Wednesday, June 6, 2012

MYTHIC STRUCTURE AND ME! ...I MEAN, AND YOU! How to Write the Way I Write, Part 3

Buy this book.
I had been getting paid to write for seven or eight years before I was introduced to the book you see up there: The Writer's Journey by Christopher Vogler. It changed - profoundly changed - how I did my job. I wish I had found out about it much earlier. Like, when I was about six.

I was at a con (either Dragon*Con in Atlanta or MegaCon in Tampa, I don't remember which) when I met Scott Ciencin, another freelance writer. Whereas I had been concentrating on comic books, Scott had made a name for himself as a novelist, working primarily in licensed-property novels. Scott had read a couple of my comics and enjoyed them, and he and I started talking on the phone pretty regularly. During one of those conversations he asked me if I had read The Writer's Journey.


"Nope," I responded. "What's that?"

Very seriously and, as I soon came to discover, completely accurately, Scott said, "It's the keys to the kingdom."

I didn't know a single thing at the time about Joseph Campbell, or the work he had done combing through an entire civilization's worth of culture to produce The Hero With a Thousand Faces. I didn't know anything at all about how Christopher Vogler distilled Campbell's work and turned it into, essentially, a how-to guide for storytellers. But I would soon learn. And because of that, my productivity was about to skyrocket.

Let me see if I can break it down quickly here...
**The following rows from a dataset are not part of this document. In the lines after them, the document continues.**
(** * hasna/todos: the task store, the lease lock, the dependency guard
      and the Claude mirror (push, pull, sync), embedded and verified.

    Sources embedded here:
      - [db/database.ts]  (clock helpers, lease expiry, expired-lock sweep)
      - [db/tasks.ts]     (getTask, listTasks, createTask, updateTask,
                           completeTask, lockTask, addDependency,
                           wouldCreateCycle)
      - [lib/sync-utils.ts], [lib/claude-tasks.ts] (push, pull and sync
                           passes, conflict log)

    Modelling conventions.
      - An instant is a [Z]: milliseconds since the epoch.  The source keeps
        instants as the fixed-width text of [Date.prototype.toISOString]; on
        that text SQLite's [<] and JavaScript's [Date.parse] agree with the
        order and the value of the instant.  A JSON string holding such a
        text is the constructor [JDate]; [JStr] holds every other string.
      - [Date.now()] is an oracle carried by the world: the [n]-th reading of
        the clock is [clock w n], and every reading the source takes is one
        [Date_now] here, in the source's order.
      - A table is the list of its rows; a JavaScript [Map] and the mirror
        directory are [gmap]s; an object used as an open record (metadata)
        is a [gmap string Json].
      - [crypto.randomUUID()] is an oracle too: the [n]-th id drawn is
        [uuids w n].
      - A thrown exception is the left summand of the result; the world that
        comes with it is the world at the throw. *)

From stdpp Require Import gmap strings list fin_maps sorting pretty.
From Stdlib Require Import ZArith Lia.

Set Warnings "-register-all,-clear-no-such-hyp".
Local Open Scope Z_scope.

(* ===================================================================== *)
(** ** Values *)
(* ===================================================================== *)

Inductive TaskStatus := pending | in_progress | completed | failed | cancelled.
Inductive TaskPriority := low | medium | high | critical.

#[global] Instance TaskStatus_eq_dec : EqDecision TaskStatus.
Proof. solve_decision. Defined.
#[global] Instance TaskPriority_eq_dec : EqDecision TaskPriority.
Proof. solve_decision. Defined.

(** JSON values, as [JSON.parse] yields them. *)
Inductive Json :=
| JNull
| JBool (b : bool)
| JNum (n : Z)
| JStr (s : string)
| JDate (ms : Z)
| JArr (l : list Json)
| JObj (o : gmap string Json).

(** JavaScript truthiness of the values the code tests with [if (x)],
    [x && y] and [x || y]. *)
Definition truthy_string (s : string) : bool := negb (String.eqb s "").

Definition truthy_ostring (s : option string) : bool :=
  match s with Some s => truthy_string s | None => false end.

Definition truthy_number (n : option Z) : bool :=
  match n with Some n => negb (n =? 0) | None => false end.

Definition truthy_json (j : option Json) : bool :=
  match j with
  | None | Some JNull => false
  | Some (JBool b) => b
  | Some (JNum n) => negb (n =? 0)
  | Some (JStr s) => truthy_string s
  | Some (JDate _) | Some (JArr _) | Some (JObj _) => true
  end.

Definition priority_name (p : TaskPriority) : string :=
  match p with
  | low => "low" | medium => "medium" | high => "high" | critical => "critical"
  end.

(** [interface Task] of types/index.ts, with the [task_list_id] column of
    migration 5. *)
Record Task := mkTask {
  id : string;
  project_id : option string;
  parent_id : option string;
  plan_id : option string;
  task_list_id : option string;
  title : string;
  description : option string;
  status : TaskStatus;
  priority : TaskPriority;
  agent_id : option string;
  assigned_to : option string;
  session_id : option string;
  working_dir : option string;
  tags : list string;
  metadata : gmap string Json;
  version : Z;
  locked_by : option string;
  locked_at : option Z;
  created_at : Z;
  updated_at : Z;
  completed_at : option Z
}.

(** [interface UpdateTaskInput].  An optional property is an [option]
    ([None] is [undefined]); a nullable column can also be given [null],
    which is the inner [None]. *)
Module Input.
Record UpdateTaskInput := mk {
  title : option string;
  description : option (option string);
  status : option TaskStatus;
  priority : option TaskPriority;
  assigned_to : option (option string);
  plan_id : option (option string);
  task_list_id : option (option string);
  tags : option (list string);
  metadata : option (gmap string Json);
  version : Z
}.

(** [{ version: v, metadata: m }] *)
Definition version_metadata (v : Z) (m : gmap string Json) : UpdateTaskInput :=
  mk None None None None None None None None (Some m) v.
End Input.

(** [interface LockResult]. *)
Module Lock.
Record LockResult := mk {
  success : bool;
  locked_by : option string;
  locked_at : option Z;
  error : option string
}.
End Lock.

(** The exceptions of types/index.ts, the engine's own and node's. *)
Inductive Error :=
| TaskNotFoundError (taskId : string)
| VersionConflictError (taskId : string) (expectedVersion actualVersion : Z)
| LockError (taskId lockedBy : string)
| DependencyCycleError (taskId dependsOn : string)
| SQLiteError (message : string)
| SystemError (message : string).

(** [Error.prototype.message], as each constructor builds it. *)
Definition message (e : Error) : string :=
  match e with
  | TaskNotFoundError i => "Task not found: " +:+ i
  | VersionConflictError i e a =>
      "Version conflict for task " +:+ i +:+ ": expected " +:+ pretty e
        +:+ ", got " +:+ pretty a
  | LockError i o => "Task " +:+ i +:+ " is locked by " +:+ o
  | DependencyCycleError t d =>
      "Adding dependency " +:+ t +:+ " -> " +:+ d +:+ " would create a cycle"
  | SQLiteError m => m
  | SystemError m => m
  end.

(* ===================================================================== *)
(** ** The mirror directory *)
(* ===================================================================== *)

Inductive ClaudeStatus := c_pending | c_in_progress | c_completed.

(** [interface ClaudeTask] of claude-tasks.ts.  [metadata] may be missing
    from a file written by other tooling: the source reads it with [?.]. *)
Module Claude.
Record ClaudeTask := mk {
  id : string;
  subject : string;
  description : string;
  activeForm : string;
  status : ClaudeStatus;
  owner : string;
  blocks : list string;
  blockedBy : list string;
  metadata : option (gmap string Json)
}.
End Claude.

(** A [<name>.json] entry of the directory: what [readJsonFile] returns for
    it ([None] when the text is not JSON) and its [mtimeMs]. *)
Record MirrorFile := mkFile {
  content : option Claude.ClaudeTask;
  mtimeMs : Z
}.

(** A task-list directory.  [files] holds the entries whose name ends in
    [.json], keyed by the name without that suffix.  [highwatermark] and
    [prefix_counter] are the two dot files: [None] when absent, otherwise
    what [parseInt] reads from the text ([None] for [NaN]). *)
Record MirrorDir := mkDir {
  files : gmap string MirrorFile;
  highwatermark : option (option Z);
  prefix_counter : option (option Z)
}.

(** [interface TaskPrefixConfig] of config.ts. *)
Record TaskPrefixConfig := mkPrefix {
  prefix : string;
  start_from : option Z
}.

(* ===================================================================== *)
(** ** The world and the effect monad *)
(* ===================================================================== *)

Record World := mkWorld {
  tasks : list Task;                          (* table tasks *)
  task_tags : list (string * string);         (* table task_tags *)
  task_dependencies : list (string * string); (* (task_id, depends_on) *)
  projects : list string;                     (* ids of table projects *)
  plans : list string;                        (* ids of table plans *)
  task_lists : list string;                   (* ids of table task_lists *)
  clock : nat -> Z;                           (* readings of Date.now() *)
  ticks : nat;                                (* readings taken so far *)
  uuids : nat -> string;                      (* crypto.randomUUID() *)
  minted : nat;                               (* ids drawn so far *)
  mirror : option MirrorDir;                  (* the task-list directory *)
  task_prefix : option TaskPrefixConfig       (* config.task_prefix *)
}.

Definition set_tasks (f : list Task -> list Task) (w : World) : World :=
  mkWorld (f (tasks w)) (task_tags w) (task_dependencies w) (projects w)
          (plans w) (task_lists w) (clock w) (ticks w) (uuids w) (minted w)
          (mirror w) (task_prefix w).

Definition set_task_tags (f : list (string * string) -> list (string * string))
    (w : World) : World :=
  mkWorld (tasks w) (f (task_tags w)) (task_dependencies w) (projects w)
          (plans w) (task_lists w) (clock w) (ticks w) (uuids w) (minted w)
          (mirror w) (task_prefix w).

Definition set_task_dependencies
    (f : list (string * string) -> list (string * string)) (w : World) : World :=
  mkWorld (tasks w) (task_tags w) (f (task_dependencies w)) (projects w)
          (plans w) (task_lists w) (clock w) (ticks w) (uuids w) (minted w)
          (mirror w) (task_prefix w).

Definition set_ticks (n : nat) (w : World) : World :=
  mkWorld (tasks w) (task_tags w) (task_dependencies w) (projects w)
          (plans w) (task_lists w) (clock w) n (uuids w) (minted w)
          (mirror w) (task_prefix w).

Definition set_minted (n : nat) (w : World) : World :=
  mkWorld (tasks w) (task_tags w) (task_dependencies w) (projects w)
          (plans w) (task_lists w) (clock w) (ticks w) (uuids w) n
          (mirror w) (task_prefix w).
Basically, what Campbell and Vogler are saying in their respective books is that there are common elements in stories from every culture on Earth, as far back as culture has existed. From Gilgamesh to Little House on the Prairie to Star Wars (especially Star Wars) to My Cousin Vinnie, you can take the stories apart structurally and pinpoint each element. This structure - the "mythic structure" - applies not only to plot points, but also to characters. Vogler, in fact, lists and analyzes each of the character archetypes that show up again and again and again in stories across the globe.

The biggest part of what The Writer's Journey did for me was to facilitate writing stories quickly. There is a structure involved, an actual twelve-point story skeleton, that can help you figure out what happens in every single kind of story. It applies to action, and romance, and horror; whether your protagonist is facing a chainsaw-wielding maniac, or a tough new principal in middle school, or some grubby bastard that your mom just had to go and marry, Vogler's structure will guide you and help you put the meat and skin and hair on the bones.

I'm not going to list the points of Vogler's outline here, because I don't want to get sued for plagiarism, but if you're interested in writing, trust me on this. Get the book.

Here it is again!
Now, am I saying that you have to follow this structure in every story? Nope. You can leave parts out, or mix and match, or even ignore it entirely. There are plenty of examples of books and movies and whatnot that don't follow the structure. In fact, there are writers who turn their noses up at the whole concept of a codified "story structure" and consider it vulgar. I can't say they're wrong. Besides, you are your own writer. I can't and don't want to tell you what to do. (Okay, I told you to get a copy of the book, so I guess sometimes I do want to tell you what to do. I'm a contradiction!)

But the name of this column is "How to Write the Way I Write," and let me tell you, this is a GREAT BIG CHUNK of how I write.

Before Vogler, I'd come up with an idea, and then just start throwing stuff at it, and hope that what stuck looked like a story with a beginning, a middle, and an end. It might take me a day, or a week, or five years; I was basically at the mercy of whatever trickled out of my brain, at whatever pace it chose.

After Vogler, I had a plan. When an idea first sparked, I might have a really good first part, and a killer ending, but nothing for the middle. Or a really awesome beginning and the first part of the middle, but nothing after that. Without Vogler's help, sometimes I'd figure out what should go in the missing bits, and sometimes I wouldn't. Using his structure, though, I could see where certain parts should go - the parts that have worked in stories for thousands of years - and I had the confidence to follow his roadmap.

Using this structure, I learned to map out stories, break them down into their component parts, and get each part done in a reasonable amount of time. An amount of time, in fact, that got shorter and shorter the more I did it; another thing Scott Ciencin taught me is that writing is very much like lifting weights. The more you write, the more you can write, and the faster you'll become. You're building up your strength.

Because of The Writer's Journey, in 2004 when I was writing four monthly comic book series (Voltron, Micronauts, Firestorm, and Bloodhound) all at the same time, I had little to no trouble keeping up with the workload (and preserving my sanity). In 2007, when I started working on the first Alex Unlimited novel, I completed the first draft in about three and a half weeks. For a while in 2010, I was working on the video games Prototype 2, Transformers: War for Cybertron, and two different versions of Transformers: Dark of the Moon, again all at the same time. I never missed a deadline.

In fact, I've never missed a deadline in 21 years, and I lay a lot of that at Vogler's feet.

So, in short, Scott Ciencin was right. The Writer's Journey is the keys to the kingdom.